Ho avuto il piacere di accompagnare Walter Bonatti per un intera giornata quando anni fa è venuto ad Arezzo per tenere una conferenza presso il cinema Eden per la rassegna”Cinema e montagna”. Timido ma grandissimo signore della Montagna.
Ricordo la minuziosa preparazione della serata: la ricerca improvvisa di uno scatolone improvvisato che coprisse il proiettore da dove con una piccola pila a mano poteva verificare l’andamento della proiezione e leggere qualche appunto,,,, Una serata “artigianale”, con diapositive proiettate e poi un franco dibattito in cui si era concesso con tutta la sua passione anche alla domanda scontata sulla vicenda K2 (31.07.1954) che tanti anni prima lo aveva visto protagonista: ancora non aveva avuto la vittoria della riabilitazione dalle bugie che su di lui erano state dette dai conquistatori del K2, ma si sentiva la verità che colava dalle sue parole, lui che era stato tenuto alla larga dalla conquista italiana della vetta del K2 , giovane 23enne, ed era stato costretto, dopo aver salvato uno sherpa, a bivaccare sotto lo neve ad oltre 8000 metri, uscendone vivo per miracolo ! Una storia che contiene tutte le storie del nostro Paese: il pasticcio del K2, forse il primo mobbing in alta quota.

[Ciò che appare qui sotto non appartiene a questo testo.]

(* ===== verification/TaskSpec.v ===== *)
(** * Stratum tasks: specifications

    The loops over the workers as functions on their list, the exact reading of
    the arithmetic of rewards, the halves of the coinbase and the reports of new
    blocks. *)

From Stdlib Require Import QArith Qround Qminmax Lqa.
From S2P Require Import Prelude Errors Shbuf Descriptor Crc Sha ShaSpec Hmac Key KeyThm Opt Links Clients Services ClientsSpec ServSpec Json JsonTree Codec CodecSpec Stratum Scrypt ScryptSpec Work WorkSpec Task.
#[local] Open Scope Z_scope.

(** ** Loops that rewrite the records *)
Section loops.
Context `{Double}.
Implicit Types (s : cst user_t) (cl : list (Z * user_t)).
Fixpoint map_accum {A} (f : A → user_t → A * user_t) (acc : A) cl : A * list (Z * user_t) :=
  match cl with
  | [] => (acc, [])
  | (p, u) :: cl => let '(acc, u) := f acc u in let '(acc, cl) := map_accum f acc cl in (acc, (p, u) :: cl)
  end.
(** A step that neither reads nor changes the link. *)
Definition linkless {A} (f : A → user_t → A * user_t) : Prop := ∀ a u z, f a (u_set_next z u) = ((f a u).1, u_set_next z (f a u).2).
Lemma linkless_next {A} (f : A → user_t → A * user_t) a u : linkless f → u_next (f a u).2 = u_next u.
Proof.
  intros Hf. specialize (Hf a u (u_next u)). assert (u_set_next (u_next u) u = u) as E by (by destruct u). rewrite E in Hf.
  rewrite Hf at 1. done.
Qed.
(** [log] is what is done with the record after the store. *)
Definition step_of {A} (f : A → user_t → A * user_t) (log : user_t → SM (cst user_t) unit) (acc : A) (p : Z) : SM (cst user_t) A :=
  u ← node_load p; let '(acc, u') := f acc u in _ ← node_store p u'; _ ← log u; mret acc.
Definition logs (log : user_t → SM (cst user_t) unit) cl : Prop := Forall (λ x : Z * user_t, ∀ z s, log (u_set_next z x.2) s = Some (tt, s)) cl.
Lemma put_mid p (u b : user_t) (l1 l2 : list (Z * user_t)) : NoDup (l1 ++ (p, b) :: l2).*1 → put_body p u <$> (l1 ++ (p, b) :: l2) = l1 ++ (p, u) :: l2.
Proof.
  intros Hn. rewrite fmap_app in Hn. apply NoDup_app in Hn as (_ & Hn1 & [Hn2 _]%NoDup_cons).
  assert (p ∉ l1.*1) as Hp by (intros Hin; apply (Hn1 p Hin); left).
  rewrite fmap_app, (put_other p u l1 Hp), fmap_cons, (put_other p u l2 Hn2). unfold put_body. cbn. by rewrite decide_True.
Qed.
Lemma scan_at {A} (f : A → user_t → A * user_t) log : linkless f → ∀ fuel s l1 rest acc, rep s (l1 ++ rest) → logs log rest → (length rest ≤ fuel)%nat →
  swp (scan_nodes fuel (step_of f log) acc (first rest)) s
    (λ a s', a = (map_accum f acc rest).1 ∧ rep s' (l1 ++ (map_accum f acc rest).2) ∧ cs_desc s' = cs_desc s).
Proof.
  intros Hf. induction fuel as [|fuel IH]; intros s l1 [|[p b] rest] acc Hr Hlog Hl; try (by simpl in Hl; lia).
  1,2: by apply swp_ret.
  cbn [first scan_nodes]. destruct (rep_at _ _ _ _ _ Hr) as (n & Hn & -> & Hp0 & Hnx). rewrite (proj2 (Z.eqb_neq p 0) Hp0).
  apply swp_bind. unfold step_of at 1. apply swp_bind. eapply swp_load; [exact Hn|].
  destruct (f acc n) as [acc' n'] eqn:Ef. apply swp_bind. eapply swp_store; [exact Hn|].
  apply Forall_cons in Hlog as [Hlg Hlog]. cbn [snd] in Hlg. specialize (Hlg (u_next n)).
  assert (u_set_next (u_next n) (body n) = n) as En by (by destruct n). rewrite En in Hlg. apply swp_bind. unfold swp at 1. rewrite Hlg. apply swp_ret.
  pose proof (linkless_next f acc n Hf) as Hnn. rewrite Ef in Hnn. cbn [snd] in Hnn.
  assert (rep (set_users (<[p := n']> (cs_users s)) s) (l1 ++ (p, body n') :: rest)) as Hr'.
  { rewrite <-(put_mid p (body n') (body n) l1 rest) by (by eapply rep_nodup). eapply rep_store; [exact Hr|exact Hn|exact Hnn]. }
  apply swp_bind. eapply swp_load; [apply lookup_insert_eq|].
  change (c_next n') with (u_next n'). rewrite Hnn. change (u_next n) with (c_next n). rewrite Hnx.
  eapply swp_mono. { apply (IH _ (l1 ++ [(p, body n')])); [by rewrite <-(assoc_L (++))|exact Hlog|cbn in Hl; lia]. }
  cbn beta. intros a s' (-> & Hr2 & Hd). assert (map_accum f acc ((p, body n) :: rest) = ((map_accum f acc' rest).1, (p, body n') :: (map_accum f acc' rest).2)) as ->.
  { cbn [map_accum]. change (body n) with (u_set_next 0 n). rewrite (Hf acc n 0), Ef. cbn [fst snd]. by destruct (map_accum f acc' rest). }
  split; [done|]. split; [|done]. cbn [snd]. by rewrite <-(assoc_L (++)) in Hr2.
Qed.
Lemma scan_list {A} (f : A → user_t → A * user_t) log acc s cl : linkless f → logs log cl → rep s cl →
  swp (on_list (λ fuel, scan_nodes fuel (step_of f log) acc)) s
    (λ a s', a = (map_accum f acc cl).1 ∧ rep s' (map_accum f acc cl).2 ∧ cs_desc s' = cs_desc s).
Proof.
  intros Hf Hlog Hr. eapply swp_on_list; [exact Hr|]. intros fuel Hl. rewrite (rep_first s cl Hr). exact (scan_at f log Hf fuel s [] cl acc Hr Hlog Hl).
Qed.
(** A loop without local variables. *)
Lemma each_scan fuel (g : Z → SM (cst user_t) unit) p s : each_node fuel g p s = scan_nodes fuel (λ _ : unit, g) tt p s.
Proof.
  revert p s. induction fuel as [|fuel IH]; intros p s; cbn [each_node scan_nodes]; [done|]. destruct (p =? 0); [done|].
  unfold mbind, SM_bind. destruct (g p s) as [[[] s1]|]; [|done]. destruct (node_load p s1) as [[n s2]|]; [|done]. apply IH.
Qed.
Lemma scan_ext {A} fuel (g h : A → Z → SM (cst user_t) A) : (∀ a p s, g a p s = h a p s) → ∀ a p s, scan_nodes fuel g a p s = scan_nodes fuel h a p s.
Proof.
  intros E. induction fuel as [|fuel IH]; intros a p s; cbn [scan_nodes]; [done|]. destruct (p =? 0); [done|].
  unfold mbind, SM_bind. rewrite E. destruct (h a p s) as [[a' s1]|]; [|done]. destruct (node_load p s1) as [[n s2]|]; [|done]. apply IH.
Qed.
(** A loop without a log. *)
Lemma scan_plain {A} (f : A → user_t → A * user_t) (body : A → Z → SM (cst user_t) A) acc s cl :
  (∀ a p, body a p = (u ← node_load p; let '(a, u) := f a u in _ ← node_store p u; mret a)) → linkless f → rep s cl →
  swp (on_list (λ fuel, scan_nodes fuel body acc)) s (λ a s', a = (map_accum f acc cl).1 ∧ rep s' (map_accum f acc cl).2 ∧ cs_desc s' = cs_desc s).
Proof.
  intros Hb Hf Hr. assert (logs (λ _, mret tt) cl) as Hlog by (by apply Forall_forall).
  pose proof (scan_list f (λ _, mret tt) acc s cl Hf Hlog Hr) as Hs. unfold swp, on_list, mbind, SM_bind, sget in Hs |- *.
  rewrite (scan_ext _ _ (step_of f (λ _, mret tt))); [exact Hs|]. intros a p s0. rewrite Hb. unfold step_of, mbind, SM_bind.
  destruct (node_load p s0) as [[u s1]|]; [|done]. destruct (f a u) as [a' u']. by destruct (node_store p u' s1) as [[[] s2]|].
Qed.
Lemma map_list (f : user_t → user_t) log s cl : (∀ u z, f (u_set_next z u) = u_set_next z (f u)) → logs log cl → rep s cl →
  swp (on_list (λ fuel, each_node fuel (λ p, u ← node_load p; _ ← node_store p (f u); log u))) s
    (λ _ s', rep s' (prod_map id f <$> cl) ∧ cs_desc s' = cs_desc s).
Proof.
  intros Hf Hlog Hr. set (g := λ (_ : unit) u, (tt, f u)). pose proof (scan_list g log tt s cl) as Hs. unfold swp, on_list, mbind, SM_bind, sget in Hs |- *.
  rewrite each_scan, (scan_ext _ _ (step_of g log)).
  2: { intros [] p s0. unfold g, step_of, mbind, SM_bind. destruct (node_load p s0) as [[u s1]|]; [|done]. destruct (node_store p (f u) s1) as [[[] s2]|]; [|done].
       by destruct (log u s2) as [[[] s3]|]. }
  assert ((map_accum g tt cl).2 = prod_map id f <$> cl) as E.
  { clear. induction cl as [|[p u] cl IH]; [done|]. unfold g in *. cbn. destruct (map_accum _ tt cl). cbn in *. by rewrite IH. }
  rewrite E in Hs. destruct (scan_nodes _ _ _ _ _) as [[a s']|]; apply Hs; try done; intros a0 u z; unfold g; cbn; by rewrite Hf.
Qed.
End loops.

(** ** Exact arithmetic

    What the code computes on doubles, read without rounding. *)
Class Exact `{Real, Double, !Pool} := {
  val : F → Q;
  val_0 : (val f0 == 0)%Q;
  val_of z : (val (f_of z) == inject_Z z)%Q;
  val_dec m e : (val (f_dec m e) == inject_Z m / inject_Z (10 ^ e))%Q;
  val_add a b : (val (fadd a b) == val a + val b)%Q;
  val_sub a b : (val (fsub a b) == val a - val b)%Q;
  val_mul a b : (val (fmul a b) == val a * val b)%Q;
  val_div a b : (val (fdiv a b) == val a / val b)%Q;
  val_floor a : (val (ffloor a) == inject_Z (Qfloor (val a)))%Q;
  val_lt a b : fltb a b = true ↔ (val a < val b)%Q;
  val_eq a b : feqb a b = true ↔ (val a == val b)%Q;
}.

Section rewards.
Context `{Real} `{Double} `{Heap} `{!Server} `{!Pool} `{!Exact}.
Implicit Types (s : cst user_t) (cl : list (Z * user_t)) (u : user_t).
#[local] Open Scope Q_scope.
Lemma fltb_false a b : fltb a b = false → val b <= val a.
Proof. intros E. apply Qnot_lt_le. intros Hl. apply val_lt in Hl. congruence. Qed.
Lemma fgeb_true a b : fgeb a b = true ↔ val b <= val a.
Proof.
  unfold fgeb. rewrite orb_true_iff, val_lt, val_eq. split; [intros [Hl|He]; [by apply Qlt_le_weak|by rewrite He; apply Qle_refl]|].
  intros [Hl|He]%Qle_lteq; [by left|right; by symmetry].
Qed.
Lemma val_max a b : val (fmax a b) == Qmax (val a) (val b).
Proof.
  unfold fmax. destruct (fltb b a) eqn:E.
  - apply val_lt in E. symmetry. apply Q.max_l. by apply Qlt_le_weak.
  - apply fltb_false in E. symmetry. by apply Q.max_r.
Qed.

(** Sums over the list. *)
Fixpoint sumQ {A} (f : A → Q) (l : list A) : Q := match l with [] => 0 | x :: l => f x + sumQ f l end.
Lemma sumQ_le {A} (f g : A → Q) l : (∀ x, x ∈ l → f x <= g x) → sumQ f l <= sumQ g l.
Proof.
  intros Hl. induction l as [|x l IH]; [apply Qle_refl|]. cbn. apply Qplus_le_compat; [apply Hl; left|]. apply IH. intros y Hy. apply Hl. by right.
Qed.
Lemma sumQ_ext {A} (f g : A → Q) l : (∀ x, x ∈ l → f x == g x) → sumQ f l == sumQ g l.
Proof. intros Hl. apply Qle_antisym; apply sumQ_le; intros x Hx; rewrite (Hl x Hx); apply Qle_refl. Qed.
Lemma sumQ_add {A} (f g : A → Q) l : sumQ (λ x, f x + g x) l == sumQ f l + sumQ g l.
Proof. induction l as [|x l IH]; cbn [sumQ]; [reflexivity|]. rewrite IH. ring. Qed.
Lemma sumQ_scale {A} (c : Q) (f : A → Q) l : sumQ (λ x, c * f x) l == c * sumQ f l.
Proof. induction l as [|x l IH]; cbn [sumQ]; [ring|]. rewrite IH. ring. Qed.
Lemma sumQ_nonneg {A} (f : A → Q) l : (∀ x, x ∈ l → 0 <= f x) → 0 <= sumQ f l.
Proof.
  intros Hl. induction l as [|x l IH]; cbn; [apply Qle_refl|]. assert (0 <= f x) by (apply Hl; left).
  assert (0 <= sumQ f l) by (apply IH; intros y Hy; apply Hl; by right). lra.
Qed.
Lemma sumQ_fmap {A B} (f : B → Q) (g : A → B) l : sumQ f (g <$> l) = sumQ (λ x, f (g x)) l.
Proof. induction l as [|x l IH]; cbn; [done|]. by rewrite <-IH. Qed.

(** The shares of a worker in the rounds of the hour, and its balance. *)
Definition shares (u : user_t) : Q := sumQ val (u_block_avg u).
Definition balance (i : nat) (u : user_t) : Q := val (nth_F (u_balance u) i).
Definition all_shares cl : Q := sumQ (λ x, shares x.2) cl.
Definition all_balances (i : nat) cl : Q := sumQ (λ x, balance i x.2) cl.
Lemma val_add_shares t u : val (add_shares t u) == val t + shares u.
Proof.
  unfold add_shares, shares. revert t. induction (u_block_avg u) as [|a l IH]; intros t; cbn; [ring|]. rewrite IH, val_add. ring.
Qed.
Lemma val_tot_shares t cl : val (foldl add_shares t cl.*2) == val t + all_shares cl.
Proof.
  revert t. induction cl as [|[p u] cl IH]; intros t; cbn; [ring|]. rewrite IH, val_add_shares. unfold all_shares. cbn. ring.
Qed.
Lemma val_reward w u : val (reward_of w u) == val w * shares u.
Proof.
  unfold reward_of, shares. assert (∀ r l, val (foldl (λ reward a, fadd reward (fmul w a)) r l) == val r + val w * sumQ val l) as ->.
  { intros r l. revert r. induction l as [|a l IH]; intros r; cbn; [ring|]. rewrite IH, val_add, val_mul. ring. }
  rewrite val_0. ring.
Qed.
Definition has_shares (u : user_t) : Prop := Forall (λ a, 0 <= val a) (u_block_avg u).
Lemma shares_nonneg u : has_shares u → 0 <= shares u.
Proof. intros Hs. apply sumQ_nonneg. intros a Ha. unfold has_shares in Hs. rewrite Forall_forall in Hs. by apply Hs. Qed.
Lemma nth_alter (g : F → F) (l : list F) i : (i < length l)%nat → nth_F (alter g i l) i = g (nth_F l i).
Proof. intros Hi. unfold nth_F. rewrite list_lookup_alter_eq. apply lookup_lt_is_Some in Hi as [x ->]. done. Qed.
(** What a worker gets is nothing or its part. *)
Lemma credit_balance i w u : (i < length (u_balance u))%nat → has_shares u → 0 <= val w →
  balance i (credit i w u) == balance i u ∨ balance i (credit i w u) == balance i u + val w * shares u.
Proof.
  intros Hi Hs Hw. unfold credit. destruct (credits w u); [right|by left].
  unfold balance. cbn. rewrite nth_alter by done. by rewrite val_add, val_reward.
Qed.
Lemma credited_total i w cl : Forall (λ x, (i < length (u_balance x.2))%nat ∧ has_shares x.2) cl → 0 <= val w →
  all_balances i cl <= all_balances i (prod_map id (credit i w) <$> cl) <= all_balances i cl + val w * all_shares cl.
Proof.
  intros Hcl Hw. rewrite Forall_forall in Hcl. unfold all_balances, all_shares. rewrite sumQ_fmap. cbn [prod_map snd].
  assert (∀ x, x ∈ cl → balance i x.2 <= balance i (credit i w x.2) <= balance i x.2 + val w * shares x.2) as Hx.
  { intros [p u] Hin. destruct (Hcl _ Hin) as [Hi Hs]. cbn in Hi, Hs |- *. assert (0 <= val w * shares u) by (apply Qmult_le_0_compat; [done|by apply shares_nonneg]).
    destruct (credit_balance i w u Hi Hs Hw) as [->| ->]; lra. }
  split.
  - apply sumQ_le. intros x Hin. by apply Hx.
  - rewrite <-sumQ_scale, <-sumQ_add. apply sumQ_le. intros x Hin. by apply Hx.
Qed.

Lo avevo accompagnato in città , Duomo, San Francesco. Era rimasto estasiato davanti agli affreschi di Piero, facendo paragoni con la grandezza della perfetta composizione , di fatto contemporanea alla scoperta dell’America. “Vedi – mi disse – io ho girato il mondo , ho visto la grandiosità della natura ma mi son perso queste bellezze: non ho avuto tempo di guardarle nella frenesia dell’avventura”. Infatti Bonatti , dopo aver scritto pagine uniche sui graniti del Grandes Jorasses, Ande, Patagonia, prime salite sul gruppo del M.Bianco o sul Cervino ( l’incredibile solitaria ascesa invernale Nord del 1965 è il canto di addio al vero alpinismo ) è stato uno dei primi esploratori globale del pianeta, quando nel periodo 1967 – 1979 decise di raccontare per il grande settimanale “a colori” Epoca le avventure più solitarie nei templi della natura: Alto Orinoco, Sumatra, Rio delle Amazzoni, Capo Horn, Australia, Congo, Antartide, Patagonia.
Una ricerca ai confini dell’impossibile, organizzata metodicamente senza poter attingere a satelliti, gps o guide, quando cioè ancora molto era da scrivere. E con reportages fantastici a colori aveva descritto la creazione, prodotto sempre per Epoca due dischi con suoni degli animali che aveva registrato nelle foreste: immagini e suoni che ancora conservo nella mia biblioteca come una reliquia.
Di quel periodo di quei viaggi ai confinio dell’infinito non ha in realtà guadagnato nulla: tutto il guadagnato era stato reinvestito nei viaggi di esplorazione successivi . Per questo non aveva accumulato nemmeno una pensione di giornalista/pubblicista per cui viveva della compagnia della sua adorata Rossana Podestà, attrice di teatro degli anni 60-70 e di quel poco che accumulava nelle serate in giro per l’Italia.
Infine ricordo la sua grande curiosità: girando per la città di Arezzo continuamente mi rivolgeva domande. Rammento la sua mano che descriveva i contorni del muro etrusco sopra piazza grande, la sua mano nodosa e terribilmente forte quasi sproporzionata alla sua altezza.
I suoi occhi chiari come il cielo di un 8000 e la sua folta chioma bianca anzitempo ci saranno sempre compagni insieme alle sue parole: lui splendido scrittore autodidatta che con le sue descrizioni di salite, albe e tramonti ha contrassegnato la storia dell’esplorazione e dell’ Alpinismo Italiano nel mondo. Che la terra ti sia lieve, fratello Walter !!